Being under age 20, requiring financial assistance for the operation or residing in a location mandating in-person counseling prior to the procedure have been identified as factors decreasing the prevalence of very early term abortions.
The Guttmacher Institute, with offices in both Washington, D.C. and New York, recently published a study investigating early abortion statistics. In particular, the center focused on characteristics associated with patients opting for very early abortions — defined as within the first six weeks of gestation — as opposed to later ones. Several factors were taken into account for the study, including reliance on financial assistance, legal restrictions and access to care.
Principal research scientist Rachel Jones and research assistant Jenna Jerman at the Guttmacher Institute headed the study from 2014 to 2015. Following a distribution of written surveys to abortion patients, researchers analyzed the data, examining associations between timing of the procedure and general characteristics and circumstances of the patient.
Rebecca Wind, associate director of communications at the Guttmacher Institute, said that trends for abortions have remained fairly constant, with the majority of procedures taking place in the first trimester.
“This study was designed to look at who the abortion patients are that access very early abortions, and who are the patients who access second trimester abortions, how they differ and what obstacles may be in place for those patients who are delayed,” Wind said in an email statement.
The survey represented the fifth of a series of national surveys conducted by the Institute on abortion patients. Data from 8,380 patients in 87 facilities — including physicians’ offices and clinics — was collected.
First-year College student Emily Deschambault identified abortion as a taboo topic.
“Anti-abortion extremists and politicians are more visible than ever due to mainstream media coverage,” Deschambault said in an email statement. “This makes their views appear widespread despite the fact that the majority of Americans support a woman's right to abortion in all or most circumstances.”
Deschambault explained that some of the social stigmas associated with abortion arise in the politics and language surrounding it.
“If someone has terminated a pregnancy and sees politicians referring to her reproductive choice as murder, she would likely have little desire to share her choice publicly,” Deschambault said. “When a medical procedure becomes so strongly politicized, we lose the ability to speak openly about it.”

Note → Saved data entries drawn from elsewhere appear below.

(* ===== verification/DshellRace.v ===== *)
(** * DshellRace: interleavings of writes, wake-ups and the process

    [reachable] is the set of states of the shell that the events without
    timeouts lead to.  The invariant [shell_ok] says that a write waits for
    an executor that is either still to be run, with its relation in place,
    or has finished. *)
From S2P Require Import Prelude Layout Heap HeapSpec HeapOps TupleStore State Disk DiskSpec Pool PoolSpec Alloc AllocSpec Btree Types TypesSpec Parser ParserSpec Store Catalog CatalogSpec Relation Wal ExecHeap ExecHeapSpec ExecBtree Dshell RowSpec DshellSpec.
From stdpp Require Import prelude gmap list strings.
From Stdlib Require Import ZArith Lia.
Local Open Scope Z_scope.
Local Open Scope list_scope.
Local Open Scope kds_scope.

Section Race.
Context `{K : Kernel} {KS : Kstrtoll} {CT : Ctype}.

(** ** What commands leave alone *)
Definition rel_of (w : dshell_wait) : nat := match w with WaitHeapInsert _ a | WaitBtreeInsert _ a _ => a end.
(** Clients and process are as before, and so are the relations below [n]. *)
Record undisturbed (n : nat) (s s' : dshell) : Prop := {
  ud_clients : clients s' = clients s;
  ud_list : kds_dshell_clients s' = kds_dshell_clients s;
  ud_next : next_client s' = next_client s;
  ud_proc : proc s' = proc s;
  ud_next_rel : (next_rel s <= next_rel s')%nat;
  ud_rels : forall a, (a < n)%nat -> rels s' !! a = rels s !! a }.
Lemma undisturbed_refl n s : undisturbed n s s.
Proof. by split. Qed.
Lemma undisturbed_trans n s1 s2 s3 : undisturbed n s1 s2 -> undisturbed n s2 s3 -> undisturbed n s1 s3.
Proof. intros [] []. split; try congruence; [lia|]. intros a Ha. by rewrite ud_rels1, ud_rels0. Qed.
Definition frames {A} (n : nat) (m : M dshell A) : Prop :=
  forall s a s', (n <= next_rel s)%nat -> m s = Ret a s' -> undisturbed n s s'.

State legislation regarding abortions includes mandated waiting periods, counseling attendance and consent to an ultrasound. Several states require that the woman be told that personhood begins at conception or that information is given related to fetuses’ ability to feel pain.
Virginia is among states requiring a waiting period, counseling and an ultrasound, with the intention to dissuade female patients from pursuing abortions. Other restrictions — such as under the Affordable Care Act — include allowing public funding for procedures only in the event of rape, incest or severe medical reasons.
Wind hopes research studies such as this might highlight potentials for increasing early, as opposed to late, abortions.
“If more states enact these types of restrictions, we could see additional delays and increases in women obtaining abortions at later gestations,” Wind said. “We are hopeful that increased knowledge of who accesses abortions at very early gestations and who is delayed can inform policies and facilitate timely access to abortion services.”